On Sunday morning, the Associated Press revealed that hundreds of police officers across the U.S. had been fired and barred from working in law enforcement between 2009 and 2014 because of sexual misconduct.
The damning report — which took one year to complete — found roughly 1,000 cases where police had their licenses revoked amid findings of rape, sexual assault, propositioning citizens for sex, possession of child pornography and similar crimes over the six-year period.
AP gives special attention to Daniel Holtzclaw, a former Oklahoma City police officer who goes on trial Monday for the alleged sexual assaults of 13 women. But one part of Holtzclaw's story is especially telling: All of his accusers are black, shedding light on an overlooked aspect of the debate around race and police violence in America.
Holtzclaw's alleged crimes are troubling to recount. The first accuser who alerted authorities to his actions — a 57-year-old black grandmother identified in reports as "J.L." — was driving home from a dominos game on June 18, 2014, when Holtzclaw allegedly pulled her over, made her expose her breasts and forced his penis into her mouth before driving away, according to BuzzFeed.
J.L. and her daughter went to the police station later that night to report him, BuzzFeed reports. The move prompted the Oklahoma City Police Department's Sex Crimes Unit to reach out to other women who'd made similar accusations during the period (2011 to 2014) when Holtzclaw was on the force.
It proved to be an important step. Reports cite J.L.'s case as a turning point in the investigation that led to Holtzclaw's arrest, as she was a visitor to the area and different from the 12 women who later came forward in that she did not have a criminal accusation — either for drug possession or stemming from an active warrant of some kind — hanging over her head as collateral for Holtzclaw to exploit.
At least eight of the other 12 were mostly locals and of lower socioeconomic status — women who had reason to fear coming forward and whose claims might otherwise have gone unheeded.
Now Holtzclaw faces 36 criminal charges, including first-degree rape, which carries the possibility of life in prison, according to the Guardian. But as the report illustrates, he is but one of many, and far from unique in his targeting of black women.
This is especially important as various types of police violence against black women and girls draw increased attention across the country. While much of the Black Lives Matter movement has coalesced around killings of unarmed black men and boys like Michael Brown, Freddie Gray and Tamir Rice over the past year and a half, a string of incidents involving women and girls has reoriented public discourse — even as they fail to draw the same public outcry as their male counterparts.
Sandra Bland, a 28-year-old from the Chicago area, was found dead in a Waller County, Texas, jail cell after being pulled over and slammed to the ground by two local sheriff's deputies this summer, an incident that sparked fierce social media backlash and demands for an investigation. Kindra Chapman, Joyce Curnell, Ralkina Jones and Raynetta Turner all joined her soon after, though in different locations — and that was only in the month of July.
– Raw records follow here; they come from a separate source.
Lemma push_serialized_spec t es evs e s :
  tl_rep s t es evs -> serialize_events t = true -> pushed_ok (klasses s) e -> pushable t e ->
  wp (push_serialized t (pv e)) (fun t' s' =>
    let '(out, buf) := push_ref (serialize_events t) (buffer_capacity t) evs e in
    same_timeline t t' /\ tl_rep s' t' es buf /\ env_step s (deliver es (serialize_events t) out) s') s.
Proof.
  intros TR Hser He [Hsz Hmem]. specialize (Hmem Hser).
  assert (Esz : Z.of_nat (length (pbytes e)) = event_size true e) by (unfold event_size; simpl; by rewrite length_fmap).
  pose proof (event_size_pos _ true e He) as Hpos. rewrite Hser in Hsz.
  unfold push_serialized. apply wp_bind, wp_get. cbn zeta. apply wp_bind.
  eapply wp_some; [by apply (klass_get_size_ok _ _ _ _ He)|]. rewrite Esz.
  apply wp_bind. eapply make_room_spec; [done|lia|].
  intros out buf t1 s1 Em Hsame TR1 St Hroom. rewrite (st_cap _ _ Hsame).
  rewrite <- Hser in Em. case_decide as Hbig; [case_decide as H128|].
  - destruct (serialize_alone (klasses s) e (Z.to_nat (event_size true e)) He) as (cells&Es&Er); [lia|].
    apply wp_bind, wp_zoom. apply ht_alloc_granted; [destruct Hmem as [?|[?|?]]; [lia|lia|done]|].
    intros buff h2 Hb _ Hfree (Eh2&_&_). rewrite bool_decide_true, Es by done. unfold require. rewrite ret_bind, some_bind. cbn beta iota. rewrite Er, some_bind.
    destruct (tl_cont _ _ _ _ TR1) as [c CR].
    pose proof (cont_rep_alloc s1 _ _ _ buff _ h2 CR Hfree Eh2) as CR2.
    eapply wp_call; [by eapply notify_spec|]. intros _ s3 ->. apply wp_bind, wp_zoom.
    apply (ht_free_spec buff (event_size true e)); [done|simpl; by rewrite Eh2, lookup_insert_eq|].
    intros h4 (Eh4&_&_). apply wp_ret. eapply push_alone; try done; [|by rewrite Hser].
    split; simpl in *; try done.
    + by rewrite Eh4, Eh2, delete_insert_id.
    + rewrite (st_ser _ _ Hsame), Hser. unfold deliver, deliver_all. simpl. by rewrite app_nil_r.
  - destruct (serialize_alone (klasses s) e 128 He) as (cells&Es&Er); [lia|].
    rewrite Es, some_bind. cbn beta iota. rewrite Er, some_bind.
    change (event_cells true e) with (event_cells true e). rewrite <- Hser.
    eapply wp_call; [by apply (notify_one_spec t t1 es buf e s1)|]. intros _ s2 ->. apply wp_ret.
    eapply push_alone; try done. by rewrite Hser.
  - destruct (tl_write_fits t1 es buf e s1) as [cells Ew]; [done|rewrite (st_ser _ _ Hsame), (st_cap _ _ Hsame), Hser; lia|].
    rewrite (st_ser _ _ Hsame), Hser in Ew.
    rewrite (klass_serialize_done _ _ _ _ _ _ _ He Ew), some_bind. apply wp_ret. rewrite <- Hser in Ew |- *.
    eapply push_append; try done. by rewrite Hser.
Qed.

(** ** Under the lock *)

(** A timeline that no one has locked, or that has no lock. *)
Definition tl_ready s t es evs : Prop :=
  tl_rep s t es evs /\
  (locking_policy t <> NULL -> mutexes s !! locking_policy t = Some false /\
   forall c, containers s !! tlisteners t = Some c -> locking_policy t <> cmutex c).

Lemma tl_rep_mutex s t es evs m b :
  tl_rep s t es evs -> (forall c, containers s !! tlisteners t = Some c -> m <> cmutex c) ->
  tl_rep (set_mutexes <[m := b]> s) t es evs.
Proof.
  intros [Hl Hx Hu Hc He [c CR]] Hm. split; try done. exists c. apply cont_rep_mutex; [done|].
  apply Hm, (cr_lookup _ _ _ _ CR).
Qed.

Lemma with_lock_spec t es evs s (m : ST (sys E) HT_Timeline) (Q : HT_Timeline -> sys E -> Prop) :
  tl_ready s t es evs ->
  (forall s1, tl_rep s1 t es evs -> klasses s1 = klasses s ->
     wp m (fun t' s2 => exists f buf, same_timeline t t' /\ tl_rep s2 t' es buf /\ env_step s1 f s2 /\
       forall s3, tl_ready s3 t' es buf -> env_step s f s3 -> Q t' s3) s1) ->
  wp (timeline_lock t;; t' ← m; timeline_unlock t';; mret t') Q s.
Proof.
  intros [TR Hlock] Hm. unfold timeline_lock, timeline_unlock. destruct (decide (locking_policy t = NULL)) as [Hn|Hn].
  - rewrite decide_False, ret_bind by tauto. eapply wp_call; [by apply Hm|].
    intros t' s2 (f&buf&Hsame&TR2&St&HQ). rewrite decide_False, ret_bind by (rewrite (st_lock _ _ Hsame); tauto).
    apply wp_ret, HQ; [|done]. split; [done|]. by rewrite (st_lock _ _ Hsame).
  - rewrite decide_True by done. destruct (Hlock Hn) as [Hmx Hne]. apply wp_bind, lock_spec; [done|].
    eapply wp_call; [apply Hm; [by apply tl_rep_mutex|done]|].
    intros t' s2 (f&buf&Hsame&TR2&St&HQ). destruct St as [E1 E2 E3 E4 E5 E6 E7]. simpl in *.
    rewrite decide_True by (by rewrite (st_lock _ _ Hsame)). rewrite (st_lock _ _ Hsame).
    apply wp_bind, unlock_spec; [by rewrite E2, lookup_insert_eq|]. apply wp_ret, HQ.
    + split; [apply tl_rep_mutex; [done|]|].
      * intros c. rewrite E3, (st_listeners _ _ Hsame). apply Hne.
      * intros _. rewrite (st_lock _ _ Hsame). simpl. rewrite lookup_insert_eq. split; [done|].
        intros c. rewrite E3, (st_listeners _ _ Hsame). apply Hne.
    + split; simpl; try done. by rewrite E2, insert_insert_eq, insert_id.
Qed.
More recently, an unnamed student was captured on video being grabbed by the neck, slammed to the floor and dragged across the room by former school resource officer Ben Fields at Spring Valley High School in Columbia, South Carolina, last week.
Women in danger: The South Carolina case in particular highlights how such acts of violence against black women are treated by the public: A few days after it happened, about 100 Spring Valley High students (of 2,059 enrolled) staged a walkout protest at the school — not in support of the girl but of the officer who beat her up.
"[These women's] funerals aren't the site of activism, their mothers don't get invited to the State of the Union or the White House as a symbol of commitment to eliminating this problem," Kimberlé Crenshaw, executive director of the African American Policy Forum, told Mic in May. "That element of erasure sends a message that these losses of life don't matter.
Crenshaw added that there's "a far broader template of being endangered while black that includes black women."
"We ... must recognize other types of violence or else we miss parts of the population," Charlene Carruthers, national director of the Black Youth Project 100, explained in the same report. "When we look at how police and state violence affects black women, it includes black women and girls getting killed. It also includes black women and girls being sexually assaulted, harassed and beaten by officers as well."
A pivotal moment: As these challenges continue to proliferate, the dangers facing black women at the hands of United States law enforcement are as persistent as ever. Perhaps Holtzclaw's trial will be a step toward drawing these into the limelight and treating them for what they are: part of a vital thread of the movement for black lives that the public has yet to fully embrace.
Perhaps there will be justice for the 13.